The budget includes a mass 1% budget decrease to all city agencies, saving the city around $3 million. Still, this year’s operating budget is the largest in the city’s history.
The Madison Police Department takes the largest slice of the cake in this year’s budget, receiving over $93 million, or around 23% of the total budget. The department is expected to see an over $1 million increase over last year’s budget.
The budget includes a 6% pay raise for non-union city employees, and a 3% raise for public safety employees.

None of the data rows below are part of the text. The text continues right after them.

(** * Characters of the symmetric group: a model of [character.py]

    The program computes, for a partition [λ] of [n] and a cycle type of
    [S_n], the permutation character [χ_M^λ] (fixed tabloids) and the
    irreducible character [χ_S^λ] (Murnaghan–Nakayama recursion over the
    rim hooks found by [rim_hooks]).

    Python integers are modelled by [Z], tuples and lists by [list],
    Python sets by [gset], and exceptions by a small error monad.  The two
    recursive helpers [backtrack] and [dfs] are not structurally recursive;
    they take a bound on the depth of the recursion and answer [OutOfFuel]
    when it is exceeded, which is shown never to happen ([backtrack_returns],
    [dfs_returns]).  [lru_cache] memoises pure functions and is left out. *)

From stdpp Require Import base numbers list gmap sorting.

Local Open Scope Z_scope.

(** ** Results and exceptions *)

Inductive error : Type :=
  | IndexError
  | ValueError
  | OutOfFuel.

Inductive result (A : Type) : Type :=
  | Ok (a : A)
  | Raise (e : error).
Arguments Ok {A} a.
Arguments Raise {A} e.

Global Instance result_ret : MRet result := λ A a, Ok a.
Global Instance result_bind : MBind result := λ A B f m,
  match m with
  | Ok a => f a
  | Raise e => Raise e
  end.

(** [for x in xs: acc = body acc x], stopping at the first exception. *)
Fixpoint for_each {A S : Type} (xs : list A) (body : S → A → result S)
    (acc : S) : result S :=
  match xs with
  | [] => Ok acc
  | x :: xs => acc' ← body acc x; for_each xs body acc'
  end.

(** [l[i]] for a non-negative index. *)
Definition index {A : Type} (l : list A) (i : nat) : result A :=
  match l !! i with
  | Some x => Ok x
  | None => Raise IndexError
  end.

(** [l[-1]]. *)
Definition index_last {A : Type} (l : list A) : result A :=
  match last l with
  | Some x => Ok x
  | None => Raise IndexError
  end.

(** ** Python built-ins *)

Definition sum (l : list Z) : Z := foldr Z.add 0 l.

Definition range (n : Z) : list Z := seqZ 0 n.

Definition enumerate {A : Type} (start : Z) (l : list A) : list (Z * A) :=
  imap (λ i x, (start + Z.of_nat i, x)) l.

(** [sorted(l, reverse=True)] on integers. *)
Definition sorted_reverse (l : list Z) : list Z := merge_sort Z.ge l.

(** ** [parse_cycle_type] *)

Definition parse_cycle_type (cycle_counts : list Z) : list Z :=
  enumerate 1 cycle_counts ≫= λ lc, replicate (Z.to_nat lc.2) lc.1.

(** ** [character_M] *)

Section character_M.
Variables partition cycle_lengths : list Z.

Definition rows : nat := length partition.

Fixpoint backtrack (fuel : nat) (idx : nat) (remaining : list Z)
    : result Z :=
  match fuel with
  | O => Raise OutOfFuel
  | S fuel =>
    if bool_decide (idx = length cycle_lengths) then
      Ok (if bool_decide (Forall (λ r, r = 0) remaining) then 1 else 0)
    else
      len ← index cycle_lengths idx;
      for_each (seq 0 rows) (λ total i,
        ri ← index remaining i;
        if bool_decide (len ≤ ri) then
          let new_rem := <[i := ri - len]> remaining in
          v ← backtrack fuel (S idx) new_rem;
          Ok (total + v)
        else Ok total) 0
  end.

The budget also includes several new positions within all departments of city staff. These include a new EMS coordinator position within the city’s fire department to assist the CARES program, a combined park ranger and parking enforcement position to help patrol city parks overnight, and several new positions to help the rollout of Bus Rapid Transit next year.

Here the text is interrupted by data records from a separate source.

(** C6: an open request for this PMU whose configuration word resolves
    to a per-port descriptor with a port at or above the maximum port
    count, or to a global descriptor with a port other than the
    aggregate sentinel, fails with -EINVAL; the machine and the event
    are as before: no session state is set up. *)
Theorem fme_perf_event_init_rejects_port_out_of_scope
    (w : world D) (event : perf_event) (i : nat) (a : fme_perf_event_attr) :
  let cfg := attr_config (attr event) in
  let event_id := wrap32 (FIELD_GET FME_EVENT_MASK cfg) in
  let event_type := wrap32 (FIELD_GET FME_EVTYPE_MASK cfg) in
  let port_id := wrap32 (FIELD_GET FME_PORTID_MASK cfg) in
  attr_type (attr event) = pmu_type (priv w) ->
  get_event_attr (D := D) event_id event_type port_id = Some (i, a) ->
  (is_port_event a = true /\ port_id >= PERF_MAX_PORT_NUM) \/
  (is_port_event a = false /\ port_id <> FME_PORTID_ROOT) ->
  fme_perf_event_init event w = Some ((- EINVAL, event), w).
Proof.
  intros cfg event_id event_type port_id Hty Hres Hbad.
  unfold fme_perf_event_init, bind, get_priv.
  rewrite Hty, Z.eqb_refl. cbn [negb].
  destruct (is_sampling_event event
            || negb (Z.land (attach_state event) PERF_ATTACH_TASK =? 0));
    [ reflexivity | ].
  destruct (cpu event <? 0); [ reflexivity | ].
  fold cfg. fold event_id event_type port_id. rewrite Hres.
  destruct Hbad as [[Hp Hge] | [Hp Hne]]; rewrite Hp; cbn [andb negb orb].
  - destruct (Z.geb_spec port_id PERF_MAX_PORT_NUM) as [Hc | Hc];
      [ reflexivity | lia ].
  - destruct (Z.eqb_spec port_id FME_PORTID_ROOT) as [Hc | Hc];
      [ contradiction | reflexivity ].
Qed.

The budget includes over $3 million dollars to help facilitate safe and fair elections in Madison. In her executive budget summary, Rhodes-Conway says that this will ensure the city has enough polling places for next year’s elections, and helps ensure that all residents who are eligible to vote are able to.
Still, Rhodes-Conway warns that 2024 is the final year the city will be able to utilize federal funding approved during the early days of the COVID pandemic. If the city were to continue operating at the same level that it is today without increases in revenue, the city is facing a $75 million budget shortfall by 2029.
Rhodes-Conway says that the shared revenue bill passed by the legislature earlier this year stiffed Madison.
The budget is set to be introduced Tuesday evening, and will undergo several public information hearings. The Common Council will have the opportunity to remove or amend the budget, and are set to pass the budget next month.